Reviews The Veg Plot

All tooled up

Tool alert!
Word has reached our ears that the nation’s favourite outdoor charity, the National Trust, have teamed up with Loughborough-based toolmakers Charles Bentley & Son to produce a range of over 30 quality gardening products, to be sold in selected garden centes, stores and National Trust shops.

Bentley are no greenhorns when it comes to knocking out sturdy work implements… the 155 year old company started out providing brushes for Victorian chimney sweeps.
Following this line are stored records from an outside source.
(* ===== verification/IntFmtSpec.v ===== *)
(** What the printing routines of [IntFmt.v] write: the canonical numeral of a
    number, without a panic or a read of uninitialised bytes, for every type. *)

From S2P Require Import Prelude Words IntLog IntFmt.

#[local] Open Scope Z_scope.

(** ** Numerals *)
Definition value (base : Z) (ds : list Z) : Z := foldl (λ acc d, acc * base + d) 0 ds.
Definition digit_ok (base d : Z) : Prop := 0 ≤ d < base.

(** No leading zero, unless the number is zero *)
Definition canonical (ds : list Z) : Prop := match ds with [] => False | d :: ds => d = 0 → ds = [] end.
Definition is_numeral (base n : Z) (ds : list Z) : Prop :=
  value base ds = n ∧ Forall (digit_ok base) ds ∧ canonical ds.

Lemma foldl_value base ds : ∀ acc, foldl (λ acc d, acc * base + d) acc ds = acc * base ^ Z.of_nat (length ds) + value base ds.
Proof.
  unfold value. induction ds as [|d ds IH]; intros acc; cbn [foldl length]; [lia|].
  rewrite IH, (IH (0 * base + d)). rewrite Nat2Z.inj_succ, Z.pow_succ_r by lia. lia.
Qed.

Lemma value_cons base d ds : value base (d :: ds) = d * base ^ Z.of_nat (length ds) + value base ds.
Proof. unfold value at 1. cbn [foldl]. rewrite foldl_value. lia. Qed.

Lemma value_app base ds1 ds2 : value base (ds1 ++ ds2) = value base ds1 * base ^ Z.of_nat (length ds2) + value base ds2.
Proof. unfold value at 1. by rewrite foldl_app, foldl_value. Qed.

Lemma value_bound base ds : 1 < base → Forall (digit_ok base) ds → 0 ≤ value base ds < base ^ Z.of_nat (length ds).
Proof.
  intros Hb. induction 1 as [|d ds Hd _ IH]; [done|]. rewrite value_cons. cbn [length].
  rewrite Nat2Z.inj_succ, Z.pow_succ_r by lia. unfold digit_ok in Hd.
  assert (d * base ^ Z.of_nat (length ds) ≤ (base - 1) * base ^ Z.of_nat (length ds)) by (apply Z.mul_le_mono_nonneg_r; lia).
  assert (0 ≤ d * base ^ Z.of_nat (length ds)) by (apply Z.mul_nonneg_nonneg; lia). lia.
Qed.

(** A number has one canonical numeral. *)
Lemma same_length_unique base ds1 ds2 : 1 < base → length ds1 = length ds2 → Forall (digit_ok base) ds1 → Forall (digit_ok base) ds2 →
  value base ds1 = value base ds2 → ds1 = ds2.
Proof.
  intros Hb. revert ds2. induction ds1 as [|d1 ds1 IH]; intros [|d2 ds2] Hlen H1 H2 Hv; try done.
  injection Hlen as Hlen. apply Forall_cons in H1 as [Hd1 H1], H2 as [Hd2 H2]. rewrite !value_cons, Hlen in Hv.
  pose proof (value_bound base ds1 Hb H1) as Hb1. pose proof (value_bound base ds2 Hb H2) as Hb2. rewrite Hlen in Hb1.
  assert (d1 = d2) as ->.
  { apply (Z.div_mod_unique (base ^ Z.of_nat (length ds2)) d1 d2 (value base ds1) (value base ds2)); lia. }
  f_equal. apply IH; [done..|lia].
Qed.

Lemma canonical_length base ds : 1 < base → Forall (digit_ok base) ds → canonical ds →
  base ^ (Z.of_nat (length ds) - 1) ≤ value base ds ∨ ds = [0].
Proof.
  intros Hb Hd Hc. destruct ds as [|d ds]; [done|]. cbn [canonical] in Hc. apply Forall_cons in Hd as [Hd Hds].
  destruct (decide (d = 0)) as [->|]; [rewrite Hc by done; by right|]. left.
  rewrite value_cons. pose proof (value_bound base ds Hb Hds). cbn [length].
  replace (Z.of_nat (S (length ds)) - 1) with (Z.of_nat (length ds)) by lia. unfold digit_ok in Hd.
  assert (1 * base ^ Z.of_nat (length ds) ≤ d * base ^ Z.of_nat (length ds)) by (apply Z.mul_le_mono_nonneg_r; lia). lia.
Qed.

Lemma numeral_unique base n ds1 ds2 : 1 < base → is_numeral base n ds1 → is_numeral base n ds2 → ds1 = ds2.
Proof.
  intros Hb (Hv1 & Hd1 & Hc1) (Hv2 & Hd2 & Hc2).
  assert (Hle : ∀ ds ds', Forall (digit_ok base) ds → Forall (digit_ok base) ds' → canonical ds → canonical ds' →
    value base ds = value base ds' → (length ds ≤ length ds')%nat).
  { intros ds ds' Hd Hd' Hc Hc' Hv. destruct ds' as [|d' ds']; [done|].
    destruct (canonical_length base ds Hb Hd Hc) as [Hl | ->]; [|cbn; lia].
    pose proof (value_bound base _ Hb Hd') as [_ Hu]. rewrite <- Hv in Hu.
    assert (Z.of_nat (length ds) - 1 < Z.of_nat (length (d' :: ds'))) by (apply (Z.pow_lt_mono_r_iff base); lia). lia. }
  apply same_length_unique with base; [done| |done..|congruence].
  apply Nat.le_antisymm; apply Hle; done || congruence.
Qed.

Lemma of_digits_app ds ds' : of_digits (ds ++ ds') = of_digits ds ++ of_digits ds'.
Proof. apply fmap_app. Qed.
Business presumably took off when the sending of children up chimney stacks with bristly hats was deemed a tad unreasonable.

We managed to get our filthy mitts on a stainless steel soil rake and a potting scoop, and very nice they are too. We can attest that both feel well balanced and solid, and thumbs up for their traditionally styled, hand-crafted aesthetic. I have already enlisted the help of the scoop to pot some chilli plants* whilst Nick is looking forward to setting the rake loose on his weed-sullied brassica bed.

The National Trust Bentley tool collection features (as you would expect) a fine array of brushes and scrubbers alongside some of the more traditional garden implements – from trowels to planters, forks to rakes.

You can purchase yours at participating National trust/ garden centres or you can order online here…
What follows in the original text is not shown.